第9話 鶩名さんが作った朝食

 目が覚めた崚汰は、周囲を確認する。


「……俺、」


 生きてる、んだな。俺。自分の掌を見て息を吐く。

 この前自殺しようとしていてそのまま死んだら健太に、もう一度会うこともなかったんだよな……自然と、目じりに涙が零れそうになる。


「……いけないな」


 手で涙を拭う。今はまだ、俺が容疑がかかっているんだ。

 だというのに、

 近くの棚に置いてあった眼鏡を手に取り着替えてから一階へと降りることにした。

 トン、トン、トン。

 包丁が食材を刻む音が台所から心地のいい音色が聞こえてくる。


「……鶩名さん?」

「ああ、起きたかい? 朝食を作ろうと思ってね」


 背中を向けながら、俺の問いに答えてくれる彼女は普段通りに振舞っているように見える。時刻はまだ5時だ……朝、早いんだな。

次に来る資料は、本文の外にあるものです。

Record HarvestingOpportunity := {
  ho_lot_id : string;
  ho_symbol : string;
  ho_shares : decimal;
  ho_cost_basis : decimal;
  ho_current_price : decimal;
  ho_unrealized_loss : decimal;
  ho_holding_period : string;
  ho_wash_sale_risk : bool;
  ho_wash_sale_clear_date : option date;
  ho_repurchase_restricted_until : date
}.

Record HarvestingRecommendation := {
  hr_opportunities : list HarvestingOpportunity;
  hr_total_harvestable_loss : decimal;
  hr_estimated_tax_savings : decimal;
  hr_warnings : list string
}.

(** ** Purchases in the thirty days before *)

(** Another lot of the user in the symbol, bought in the thirty days up to [now]. *)
Definition recent_purchase (user_id symbol lot_id : string) (now : Z) (p : string * tax_lot) : bool :=
  bool_decide (l_user_id p.2 = user_id) && bool_decide (l_symbol p.2 = symbol) && negb (bool_decide (p.1 = lot_id)) &&
  (now - 30 * day_us <=? l_acquired_at p.2) && (l_acquired_at p.2 <=? now).

Definition recent_purchases (user_id symbol lot_id : string) (now : Z) (d : tax_db) : list (string * tax_lot) :=
  map_to_list (filter (fun p : string * tax_lot => recent_purchase user_id symbol lot_id now p = true) (tax_lots d)).

(** [MAX(acquired_at)] *)
Definition max_acquired (rows : list (string * tax_lot)) : option Z :=
  match rows with
  | [] => None
  | p :: rest => Some (foldr Z.max (l_acquired_at p.2) ((fun q : string * tax_lot => l_acquired_at q.2) <$> rest))
  end.

Definition _check_wash_sale_risk (user_id symbol lot_id : string) (now : Z) (d : tax_db) : bool * option date :=
  match max_acquired (recent_purchases user_id symbol lot_id now d) with
  | Some latest => (true, Some (date_of (latest + 31 * day_us)))
  | None => (false, None)
  end.

(** ** The scan *)

Definition unrealized_pnl (l : tax_lot) (current_price : decimal) : decimal :=
  dsub (dmul (l_remaining_quantity l) current_price) (dmul (l_remaining_quantity l) (l_cost_per_share l)).

Definition opportunity (user_id : string) (now : Z) (d : tax_db) (id : string) (l : tax_lot) (current_price : decimal) : HarvestingOpportunity :=
  let risk := _check_wash_sale_risk user_id (l_symbol l) id now d in
  {| ho_lot_id := id; ho_symbol := l_symbol l; ho_shares := l_remaining_quantity l;
     ho_cost_basis := dmul (l_remaining_quantity l) (l_cost_per_share l); ho_current_price := current_price;
     ho_unrealized_loss := unrealized_pnl l current_price;
     ho_holding_period := if 365 <? (now - l_acquired_at l) / day_us then "long_term" else "short_term";
     ho_wash_sale_risk := risk.1; ho_wash_sale_clear_date := risk.2;
     ho_repurchase_restricted_until := date_of (now + 31 * day_us) |}.

Record scan := { sc_opportunities : list HarvestingOpportunity; sc_warnings : list string; sc_total_loss : decimal }.

Definition scan_lot (user_id : string) (current_prices : gmap string decimal) (min_loss_threshold : decimal) (now : Z) (d : tax_db)
    (s : scan) (row : string * tax_lot) : scan :=
  let '(id, l) := row in
  match current_prices !! l_symbol l with
  | None => {| sc_opportunities := sc_opportunities s; sc_warnings := sc_warnings s ++ ["No price available for " +:+ l_symbol l];
               sc_total_loss := sc_total_loss s |}
  | Some current_price =>
      let pnl := unrealized_pnl l current_price in
      if dleb dzero pnl then s
      else if dltb (dabs pnl) min_loss_threshold then s
      else
        let o := opportunity user_id now d id l current_price in
        {| sc_opportunities := sc_opportunities s ++ [o]; sc_warnings := sc_warnings s;
           sc_total_loss := if ho_wash_sale_risk o then sc_total_loss s else dadd (sc_total_loss s) (dabs pnl) |}
  end.

(** [d.quantize(Decimal("0.01"))]: half to even. *)
Definition quantize_cents (d : decimal) : result decimal :=
  let c := if -2 <=? dexp d then scaled d (-2) else on_abs (fun n => round_half_even n (-2 - dexp d)) (coef d) in
  if PREC <? ndigits c then Raise InvalidOperation else Ok (Dec c (-2)).

Definition tax_rate (o : HarvestingOpportunity) : decimal :=
  if bool_decide (ho_holding_period o = "short_term") then SHORT_TERM_TAX_RATE else LONG_TERM_TAX_RATE.

Definition add_savings (savings : decimal) (o : HarvestingOpportunity) : decimal :=
  if ho_wash_sale_risk o then savings else dadd savings (dmul (dabs (ho_unrealized_loss o)) (tax_rate o)).

Definition _estimate_tax_savings (opportunities : list HarvestingOpportunity) : result decimal :=
  quantize_cents (foldl add_savings dzero opportunities).

Definition loss_le (a b : HarvestingOpportunity) : Prop := dltb (ho_unrealized_loss b) (ho_unrealized_loss a) = false.
#[export] Instance loss_le_dec a b : Decision (loss_le a b).
Proof. unfold loss_le. apply _. Defined.

Section harvest.
(** The order of symbols under the database's collation. *)
Context (collate : string -> string -> bool).

(** [ORDER BY symbol, acquired_at] *)
Definition by_symbol (p q : string * tax_lot) : Prop :=
  (if bool_decide (l_symbol p.2 = l_symbol q.2) then l_acquired_at p.2 <=? l_acquired_at q.2 else collate (l_symbol p.2) (l_symbol q.2)) = true.
#[export] Instance by_symbol_dec p q : Decision (by_symbol p q).
Proof. unfold by_symbol. apply _. Defined.

Definition open_lot (user_id : string) (l : tax_lot) : bool := bool_decide (l_user_id l = user_id) && dltb dzero (l_remaining_quantity l).

Definition open_lots (user_id : string) (d : tax_db) : list (string * tax_lot) := merge_sort by_symbol (select_lots (open_lot user_id) d).

Definition find_opportunities (now : Z) (user_id : string) (current_prices : gmap string decimal) (min_loss_threshold : decimal)
    : M tax_db HarvestingRecommendation :=
  s ← reads (fun d => foldl (scan_lot user_id current_prices min_loss_threshold now d)
    {| sc_opportunities := []; sc_warnings := []; sc_total_loss := dzero |} (open_lots user_id d));
  let sorted_opportunities := merge_sort loss_le (sc_opportunities s) in
  estimated_savings ← lift (_estimate_tax_savings sorted_opportunities);
  mret {| hr_opportunities := sorted_opportunities; hr_total_harvestable_loss := sc_total_loss s;
          hr_estimated_tax_savings := estimated_savings; hr_warnings := sc_warnings s |}.
(* ===== verification/Formats.v ===== *)
(** * Texts that are exchanged: JSON and CSV

    [json.dumps] of strings and flat objects in the compact form with sorted keys
    ([separators=(",", ":"), sort_keys=True]) and ASCII output that signed and sent requests use, [int] of a
    decimal text, and what [csv.writer] writes with its default dialect, with a reader of that text.  A
    character is a code point below 256, as a header decoded as latin-1 has. *)

From S2P Require Import Prelude PyDecimal PyText.
Open Scope Z_scope.

(** [ESCAPE_DCT] and [\\u{0:04x}] of Python's encoder. *)
Definition escape_char (c : Ascii.ascii) : list Ascii.ascii :=
  let n := code c in
  let short (k : Z) := [chr 92; chr k] in
  if n =? 34 then short 34 else if n =? 92 then short 92
  else if n =? 8 then short 98 else if n =? 9 then short 116 else if n =? 10 then short 110
  else if n =? 12 then short 102 else if n =? 13 then short 114
  else if (32 <=? n) && (n <=? 126) then [c]
  else [chr 92; chr 117; chr 48; chr 48; Sha256.hex_digit (n / 16); Sha256.hex_digit (n mod 16)].

Definition escaped (l : list Ascii.ascii) : list Ascii.ascii := c ← l; escape_char c.

Definition quoted (s : string) : list Ascii.ascii := chr 34 :: escaped (chars s) ++ [chr 34].

(** A JSON value of a flat object: a string or an integer. *)
Inductive json_value := JString (s : string) | JInt (n : Z) | JStrings (l : list string).

Fixpoint commas (l : list (list Ascii.ascii)) : list Ascii.ascii :=
  match l with
  | [] => []
  | [x] => x
  | x :: l' => x ++ chr 44 :: commas l'
  end.

Definition value_text (v : json_value) : list Ascii.ascii :=
  match v with
  | JString s => quoted s
  | JInt n => chars (str_int n)
  | JStrings l => chr 91 :: commas (quoted <$> l) ++ [chr 93]
  end.

Definition member_text (m : string * json_value) : list Ascii.ascii := quoted m.1 ++ chr 58 :: value_text m.2.

(** The members in the order given, which is the sorted one. *)
Definition object_text (members : list (string * json_value)) : string :=
  of_chars (chr 123 :: commas (member_text <$> members) ++ [chr 125]).

(** [int(s)] of an ASCII text. *)
Fixpoint digits_tail (acc : Z) (underscore : bool) (l : list Ascii.ascii) : option Z :=
  match l with
  | [] => if underscore then None else Some acc
  | c :: l' =>
      if is_digit c then digits_tail (10 * acc + (code c - 48)) false l'
      else if is_char 95 c then if underscore then None else digits_tail acc true l'
      else if negb underscore && forallb is_space l then Some acc else None
  end.

Definition digits_start (l : list Ascii.ascii) : option Z :=
  match l with c :: _ => if is_digit c then digits_tail 0 false l else None | [] => None end.

Definition parse_int (s : string) : option Z :=
  match skip_spaces (chars s) with
  | c :: l => if is_char 45 c then Z.opp <$> digits_start l else if is_char 43 c then digits_start l else digits_start (c :: l)
  | [] => None
  end.

(** ** Reading a quoted string back *)

(** The first character of an escaped text, and the rest. *)
Definition unescape (l : list Ascii.ascii) : option (Ascii.ascii * list Ascii.ascii) :=
  match l with
  | c :: l' =>
      if is_char 34 c then None
      else if is_char 92 c then
        match l' with
        | k :: l2 =>
            if is_char 117 k then
              match l2 with
              | _ :: _ :: h :: h' :: l3 =>
                  let v (x : Ascii.ascii) := if is_digit x then code x - 48 else code x - 87 in
                  Some (chr (16 * v h + v h'), l3)
              | _ => None
              end
            else if is_char 98 k then Some (chr 8, l2) else if is_char 116 k then Some (chr 9, l2)
            else if is_char 110 k then Some (chr 10, l2) else if is_char 102 k then Some (chr 12, l2)
            else if is_char 114 k then Some (chr 13, l2) else Some (k, l2)
        | [] => None
        end
      else Some (c, l')
  | [] => None
  end.

Lemma unescape_escape c l : unescape (escape_char c ++ l) = Some (c, l).
Proof. destruct c as [[] [] [] [] [] [] [] []]; reflexivity. Qed.

Lemma escape_char_inj c c' l l' : escape_char c ++ l = escape_char c' ++ l' -> c = c' /\ l = l'.
Proof.
  intros H. apply (f_equal unescape) in H. rewrite !unescape_escape in H. by injection H as -> ->.
Qed.

Lemma quote_not_escape c l r : chr 34 :: r <> escape_char c ++ l.
Proof. intros H. apply (f_equal unescape) in H. by rewrite unescape_escape in H. Qed.

Lemma escaped_inj l : forall l' r r',
  escaped l ++ chr 34 :: r = escaped l' ++ chr 34 :: r' -> l = l' /\ r = r'.
Proof.
  unfold escaped. induction l as [|c l IH]; intros [|c' l'] r r'; cbn [mbind list_bind app].
  - intros H. by injection H as ->.
  - rewrite <- app_assoc. intros H. by apply quote_not_escape in H.
  - rewrite <- app_assoc. intros H. symmetry in H. by apply quote_not_escape in H.
  - rewrite <- !app_assoc. intros H. apply escape_char_inj in H as [-> H]. apply IH in H as [-> ->]. done.
Qed.

(** A quoted string ends where its text says. *)
Lemma quoted_inj s s' r r' : quoted s ++ r = quoted s' ++ r' -> s = s' /\ r = r'.
Proof.
  unfold quoted. cbn [app]. rewrite <- !app_assoc. cbn [app]. intros H. injection H as H.
  apply escaped_inj in H as [H ->]. by apply (inj chars) in H as ->.
Qed.

(** Objects of strings with the same keys have the same text only when they are equal. *)
Definition strings_object (keys values : list string) : list (string * json_value) :=
  zip keys (JString <$> values).

Lemma json_member_inj k v v' r r' :
  member_text (k, JString v) ++ r = member_text (k, JString v') ++ r' -> v = v' /\ r = r'.
Proof.
  unfold member_text. cbn [fst snd value_text]. rewrite <- !app_assoc. cbn [app]. intros H.
  apply app_inv_head in H. apply (f_equal tail) in H. by apply quoted_inj in H.
Qed.
(** ** A token that is not ASCII

    The comparison raises for it, so the caller sees a server error instead of a refusal. *)
Lemma non_ascii_token_raises env tolerance net config a now redis_now rq h s token timestamp service_id ts :
  truthy (h_token h) = Some token -> forallb is_ascii (chars token) = false ->
  truthy (h_timestamp h) = Some timestamp -> parse_int timestamp = Some ts ->
  Z.abs (whole_seconds now - ts) <= tolerance -> truthy (h_nonce h) <> None ->
  truthy (h_service_id h) = Some service_id -> lower service_id ∈ ALLOWED_SERVICE_IDS env ->
  _get_service_secret env service_id <> "" ->
  api_auth env tolerance net config a now redis_now rq h s =
  (Raise (TypeError "comparing strings with non-ASCII characters is not supported"), s).
Proof.
  intros Ht Hna Hts Hp Hage Hn Hs Ha Hsec. destruct (truthy (h_nonce h)) as [nonce|] eqn:En; [|done].
  unfold api_auth. rewrite M_bind_run. unfold internal_auth, has_complete_s2s_headers. rewrite Ht, Hts, En, Hs, M_bind_run.
  unfold verify_internal_token. rewrite Ht, Hts, En, Hs. unfold _is_service_id_allowed. rewrite (bool_decide_eq_true_2 _ Ha).
  cbn [negb]. rewrite Hp. destruct (Z.ltb_spec tolerance (Z.abs (whole_seconds now - ts))); [lia|]. rewrite M_bind_run.
  unfold lift at 1. unfold _verify_hmac_signature. cbn [tf_service_id received_fields]. rewrite (bool_decide_eq_false_2 _ Hsec).
  unfold compare_digest. by rewrite Hna.
Qed.

(** ** Concrete runs *)

Definition sample_env : environ :=
  list_to_map [("INTERNAL_TOKEN_SECRET", "0123456789abcdef0123456789abcdef0123456789abcdef0123456789abcdef")].
Definition sample_request : request :=
  {| rq_method := "POST"; rq_path := "/api/v1/orders"; rq_query := ""; rq_body := Some (encode "{}") |}.
Definition sample_state : auth_state := {|
  as_redis := {| rs_keys := ∅; rs_attempts := 0 |}; as_verified := false; as_service_id := None; as_user := None;
  as_strategy_id := None |}.
Definition always_served : network := fun _ => Served.

(** The headers of the request, signed at second [t]. *)
Definition sample_headers (t : Z) : headers :=
  match _get_internal_auth_headers sample_env (t * second_us) "nonce-1" "POST" "/api/v1/orders" None
          (TextBody "{}") (Some "alice") None with
  | Ok h => h
  | Raise _ => no_headers
  end.

Lemma signed_request_accepted_witness :
  ac_is_authenticated <$> fst (api_auth sample_env 300 always_served order_auth None (1010 * second_us) (1010 * second_us)
    sample_request (sample_headers 1000) sample_state) = Ok true.
Proof.
  rewrite (signed_request_accepted sample_env sample_env 300 always_served ltac:(reflexivity) ltac:(reflexivity)
    ltac:(apply (bool_decide_unpack _); vm_compute; reflexivity) order_auth None (1000 * second_us) "nonce-1" "POST" "/api/v1/orders" None
    (TextBody "{}") (Some "alice") None (sample_headers 1000) (1010 * second_us) (1010 * second_us) sample_request sample_state "submit_order");
    try reflexivity; try (vm_compute; discriminate).
  - split_and!; try reflexivity. left. split; [apply (bool_decide_unpack _); vm_compute; reflexivity|reflexivity].
  - vm_compute. lia.
  - apply (bool_decide_unpack _). vm_compute. reflexivity.
Defined.

(** A token stamped the whole tolerance ahead outlives its nonce by a second. *)
Lemma future_stamp_replayed :
  exists s1 s2,
    verify_request sample_env 300 always_served (1000 * second_us) (1000 * second_us) sample_request (sample_headers 1300)
      sample_state = (Ok (Some {| ic_service_id := "orchestrator"; ic_user_id := Some "alice"; ic_strategy_id := None;
                                  ic_nonce := "nonce-1"; ic_timestamp := 1300 |}), s1) /\
    verify_request sample_env 300 always_served (1600 * second_us + 500000) (1600 * second_us + 500000) sample_request
      (sample_headers 1300) s1 = (Ok (Some {| ic_service_id := "orchestrator"; ic_user_id := Some "alice"; ic_strategy_id := None;
                                  ic_nonce := "nonce-1"; ic_timestamp := 1300 |}), s2).
Proof. eexists _, _. split; vm_compute; reflexivity. Qed.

 もしかしたら、彼女は俺よりも早く起きたに違いない。


「何時に起きたんですか?」

「そんなことより、今日のメニューは焼き鮭とほうれんそうのお浸しに味噌汁とご飯、飲み物はお茶だよ。定番のメニューにしてみたけどどうかな」

「……あ、ありがとうございます」


 和風の朝食メニューの定番、みたいな内容に驚きを隠せない。

 恰好的に、ここまでスマートにできる人とは思っていなかった。


「意外かい?」

「い、いえ……」


 彼女は小皿で味噌汁の確認をしてから、うん、いいねと呟く。

 お玉で鍋の中を回しながら、彼女は背後にいる俺へと視線を投げる。


「小鳥ちゃん、味見してくれるかな? このくらいでいいと思うんだけど」

「あ、はい。わかりました」


 鶩名さんは新しい小皿を用意してあったようで、味噌汁を入れた小皿を俺に手渡す。くい、っと俺は小皿の味噌汁を口に含んだ。

 うん、わかめと豆腐の味噌汁だ。

 味付けもちょうどいい塩梅で、美味しい。


「どう?」

「……美味しいです」

 

 ……なんだろう、このやりとり。

 夫婦感よりも、俺自身が小姑感を覚える。

 彼女はふふっとくしゃっとした笑顔で笑った。


「なら、よかった。今日はいいことがあるかもね」

「いいこと? ですか?」


 ……みんなと作戦会議をしたばかりのはずなのに。


「ああ、楽しみにしているといいよ……もう、あの子はいないからね」

「あの子?」


 ……どういう意味だ?

 鶩名さんが愉快気に笑っている意味を、学校に来た時に気づくことになった。